Torre del Greco – Un incubo senza fine per i residenti di corso Umberto I, che da mesi assistono impotenti all’invasione di ratti e insetti nelle loro abitazioni. L’allarme era già scattato all’inizio dell’estate, quando le alte temperature e gli sversamenti illegali di rifiuti avevano attirato i primi topi nelle vicinanze del fabbricato crollato il 16 luglio 2023. Tuttavia, le segnalazioni degli abitanti del rione sono rimaste inascoltate, portando alla situazione odierna: un’invasione di ratti che rappresenta un serio rischio per la salute pubblica.
A riaccendere le polemiche sul degrado in cui versa il rione di San Gaetano è stato Luigi Mele, consigliere comunale ed ex assessore all’ambiente, ora a capo della commissione trasparenza del Comune. Mele ha denunciato la situazione con un video pubblicato sui social, in cui ha mostrato la presenza di ratti dalle dimensioni impressionanti, paragonati a conigli, che infestano il passaggio pedonale di corso Umberto I. Nel suo messaggio, Mele ha criticato duramente l’amministrazione comunale per l’abbandono della zona, lamentando l’assenza dei promessi lavori di messa in sicurezza e l’accumulo di spazzatura, oltre alla sosta selvaggia delle auto.

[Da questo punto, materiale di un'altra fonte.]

(* ===== verification/ComposeTables.v ===== *)
(** * [composition]: the operations of [compose/context.rs] on the tables

    The operations of the composition context beyond those of [ComposeContext]. *)
From S2P Require Import Prelude RustStd IndexSet FieldTypes Subgraphs ComposeContext.
Local Open Scope string_scope.
Local Open Scope list_scope.
Local Open Scope nat_scope.

(** ** Updates of the tables *)
Definition add_object (o : ObjectRecord) (t : Tables) : Tables :=
  MkTables (objects t ++ [o]) (interfaces t) (ir_unions t) (input_objects t) (input_value_definitions t)
    (root_query t) (root_mutation t) (root_subscription t) (ir_fields t) (union_members t) (union_join_members t)
    (ir_keys t) (object_fields_from_entity_interfaces t) (object_authorized_directives t)
    (interface_authorized_directives t).
Definition add_interface (i : InterfaceRecord) (t : Tables) : Tables :=
  MkTables (objects t) (interfaces t ++ [i]) (ir_unions t) (input_objects t) (input_value_definitions t)
    (root_query t) (root_mutation t) (root_subscription t) (ir_fields t) (union_members t) (union_join_members t)
    (ir_keys t) (object_fields_from_entity_interfaces t) (object_authorized_directives t)
    (interface_authorized_directives t).
Definition add_union (u : UnionRecord) (t : Tables) : Tables :=
  MkTables (objects t) (interfaces t) (ir_unions t ++ [u]) (input_objects t) (input_value_definitions t)
    (root_query t) (root_mutation t) (root_subscription t) (ir_fields t) (union_members t) (union_join_members t)
    (ir_keys t) (object_fields_from_entity_interfaces t) (object_authorized_directives t)
    (interface_authorized_directives t).
Definition add_input_object (o : InputObjectRecord) (t : Tables) : Tables :=
  MkTables (objects t) (interfaces t) (ir_unions t) (input_objects t ++ [o]) (input_value_definitions t)
    (root_query t) (root_mutation t) (root_subscription t) (ir_fields t) (union_members t) (union_join_members t)
    (ir_keys t) (object_fields_from_entity_interfaces t) (object_authorized_directives t)
    (interface_authorized_directives t).
Definition add_input_value_definition (v : InputValueDefinitionIr) (t : Tables) : Tables :=
  MkTables (objects t) (interfaces t) (ir_unions t) (input_objects t) (input_value_definitions t ++ [v])
    (root_query t) (root_mutation t) (root_subscription t) (ir_fields t) (union_members t) (union_join_members t)
    (ir_keys t) (object_fields_from_entity_interfaces t) (object_authorized_directives t)
    (interface_authorized_directives t).
Definition add_field (f : FieldIr) (t : Tables) : Tables :=
  MkTables (objects t) (interfaces t) (ir_unions t) (input_objects t) (input_value_definitions t) (root_query t)
    (root_mutation t) (root_subscription t) (ir_fields t ++ [f]) (union_members t) (union_join_members t)
    (ir_keys t) (object_fields_from_entity_interfaces t) (object_authorized_directives t)
    (interface_authorized_directives t).
Definition add_key (k : KeyIr) (t : Tables) : Tables :=
  MkTables (objects t) (interfaces t) (ir_unions t) (input_objects t) (input_value_definitions t) (root_query t)
    (root_mutation t) (root_subscription t) (ir_fields t) (union_members t) (union_join_members t)
    (ir_keys t ++ [k]) (object_fields_from_entity_interfaces t) (object_authorized_directives t)
    (interface_authorized_directives t).
Definition add_object_authorized (e : nat * DirectiveSiteId) (t : Tables) : Tables :=
  MkTables (objects t) (interfaces t) (ir_unions t) (input_objects t) (input_value_definitions t) (root_query t)
    (root_mutation t) (root_subscription t) (ir_fields t) (union_members t) (union_join_members t) (ir_keys t)
    (object_fields_from_entity_interfaces t) (object_authorized_directives t ++ [e])
    (interface_authorized_directives t).
Definition add_interface_authorized (e : nat * DirectiveSiteId) (t : Tables) : Tables :=
  MkTables (objects t) (interfaces t) (ir_unions t) (input_objects t) (input_value_definitions t) (root_query t)
    (root_mutation t) (root_subscription t) (ir_fields t) (union_members t) (union_join_members t) (ir_keys t)
    (object_fields_from_entity_interfaces t) (object_authorized_directives t)
    (interface_authorized_directives t ++ [e]).
Definition add_entity_interface_field (e : nat * nat) (t : Tables) : Tables :=
  MkTables (objects t) (interfaces t) (ir_unions t) (input_objects t) (input_value_definitions t) (root_query t)
    (root_mutation t) (root_subscription t) (ir_fields t) (union_members t) (union_join_members t) (ir_keys t)
    ({[e]} ∪ object_fields_from_entity_interfaces t) (object_authorized_directives t)
    (interface_authorized_directives t).
Definition add_union_member (subgraph : SubgraphId) (e : nat * nat) (t : Tables) : Tables :=
  MkTables (objects t) (interfaces t) (ir_unions t) (input_objects t) (input_value_definitions t) (root_query t)
    (root_mutation t) (root_subscription t) (ir_fields t) ({[e]} ∪ union_members t)
    (<[e := default [] (union_join_members t !! e) ++ [subgraph]]> (union_join_members t)) (ir_keys t)
    (object_fields_from_entity_interfaces t) (object_authorized_directives t) (interface_authorized_directives t).
Definition with_query (id : nat) (t : Tables) : Tables :=
  MkTables (objects t) (interfaces t) (ir_unions t) (input_objects t) (input_value_definitions t) (Some id)
    (root_mutation t) (root_subscription t) (ir_fields t) (union_members t) (union_join_members t) (ir_keys t)
    (object_fields_from_entity_interfaces t) (object_authorized_directives t) (interface_authorized_directives t).
Definition with_mutation (id : nat) (t : Tables) : Tables :=
  MkTables (objects t) (interfaces t) (ir_unions t) (input_objects t) (input_value_definitions t) (root_query t)
    (Some id) (root_subscription t) (ir_fields t) (union_members t) (union_join_members t) (ir_keys t)
    (object_fields_from_entity_interfaces t) (object_authorized_directives t) (interface_authorized_directives t).
Definition with_subscription (id : nat) (t : Tables) : Tables :=
  MkTables (objects t) (interfaces t) (ir_unions t) (input_objects t) (input_value_definitions t) (root_query t)
    (root_mutation t) (Some id) (ir_fields t) (union_members t) (union_join_members t) (ir_keys t)
    (object_fields_from_entity_interfaces t) (object_authorized_directives t) (interface_authorized_directives t).

Section tables.
Context `{IndexSet}.

(** An update of the tables that returns a value computed from the old ones. *)
Definition on_tables {A} (get : Tables → A) (f : Tables → Tables) : M A := λ c,
  Ret (get (ir_tables c),
       MkCtx (ir_strings c) (ir_directives c) (ir_type_definitions c) (ir_definitions_by_name c)
         (ir_enum_values c) (f (ir_tables c)) (diagnostics c)).
Definition update_tables (f : Tables → Tables) : M unit := on_tables (λ _, ()) f.

(** [type_definitions.push_return_idx] and [definitions_by_name.insert]. *)
Definition push_type_definition (r : TypeDefinitionRecord) : M TypeDefinitionId := λ c,
  Ret (length (ir_type_definitions c),
       MkCtx (ir_strings c) (ir_directives c) (ir_type_definitions c ++ [r]) (ir_definitions_by_name c)
         (ir_enum_values c) (ir_tables c) (diagnostics c)).
Definition name_definition (name : nat) (d : FederatedDefinition) : M unit := λ c,
  Ret ((), MkCtx (ir_strings c) (ir_directives c) (ir_type_definitions c) (<[name := d]> (ir_definitions_by_name c))
             (ir_enum_values c) (ir_tables c) (diagnostics c)).

Definition insert_field (ir : FieldIr) : M nat := on_tables (λ t, length (ir_fields t)) (add_field ir).
Definition insert_input_value_definition (v : InputValueDefinitionIr) : M nat :=
  on_tables (λ t, length (input_value_definitions t)) (add_input_value_definition v).
Definition insert_input_object (name : nat) (description : option string) (composed_directives : DirectiveRange)
    (fields : InputValueDefinitions) : M nat :=
  description ← insert_optional_str description;
  id ← on_tables (λ t, length (input_objects t))
         (add_input_object (MkInputObject name fields composed_directives description));
  _ ← name_definition name (FInputObject id);
  mret id.
Definition insert_interface (name : nat) (description : option string) (composed_directives : DirectiveRange) : M nat :=
  description ← insert_optional_str description;
  type_definition_id ← push_type_definition (MkTypeDefinition name description composed_directives TInterface);
  id ← on_tables (λ t, length (interfaces t)) (add_interface (MkInterface type_definition_id));
  _ ← name_definition name (FInterface id);
  mret id.
Definition insert_object (name : nat) (description : option string) (composed_directives : DirectiveRange) : M nat :=
  description ← insert_optional_str description;
  type_definition_id ← push_type_definition (MkTypeDefinition name description composed_directives TObject);
  id ← on_tables (λ t, length (objects t)) (add_object (MkObject type_definition_id));
  _ ← name_definition name (FObject id);
  mret id.
Definition insert_scalar (scalar_name : string) (description : option string)
    (composed_directives : DirectiveRange) : M unit :=
  name ← insert_static_str scalar_name;
  description ← insert_optional_str description;
  id ← push_type_definition (MkTypeDefinition name description composed_directives TScalar);
  name_definition name (FScalar id).
Definition insert_union (name : nat) (composed_directives : DirectiveRange) (description : option string) : M nat :=
  description ← insert_optional_str description;
  id ← on_tables (λ t, length (ir_unions t)) (add_union (MkUnion name composed_directives description));
  _ ← name_definition name (FUnion id);
  mret id.
Definition insert_union_member (subgraph : SubgraphId) (union_name member_name : nat) : M unit :=
  update_tables (add_union_member subgraph (union_name, member_name)).
Definition insert_key (id : nat) (key_id : nat) (key : Key) : M unit :=
  update_tables (add_key (MkKeyIr (FObject id) key_id false (resolvable key))).
Definition insert_interface_resolvable_key (id : nat) (key_id : nat) (key : Key) (is_interface_object : bool) : M unit :=
  update_tables (add_key (MkKeyIr (FInterface id) key_id is_interface_object (resolvable key))).
Definition insert_object_authorized (id : nat) (site : DirectiveSiteId) : M unit :=
  update_tables (add_object_authorized (id, site)).
Definition insert_interface_authorized (id : nat) (site : DirectiveSiteId) : M unit :=
  update_tables (add_interface_authorized (id, site)).
Definition insert_object_field_from_entity_interface (object_name field_id : nat) : M unit :=
  update_tables (add_entity_interface_field (object_name, field_id)).
Definition set_query (id : nat) : M unit := update_tables (with_query id).
Definition set_mutation (id : nat) : M unit := update_tables (with_mutation id).
Definition set_subscription (id : nat) : M unit := update_tables (with_subscription id).
End tables.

La situazione di degrado in corso Umberto I si trascina da oltre un anno, con la strada chiusa al traffico dal giorno della tragedia. Nonostante l’accordo raggiunto dai proprietari dello stabile al civico 59 per l’avvio dei lavori di ripristino, l’intervento è ancora bloccato. La documentazione necessaria è stata inviata alla procura di Torre Annunziata e al Comune di Torre del Greco, ma finora non è arrivata l’autorizzazione necessaria per procedere con i lavori. Intanto, i residenti continuano a vivere nell’incertezza e nel timore di ulteriori rischi sanitari e strutturali.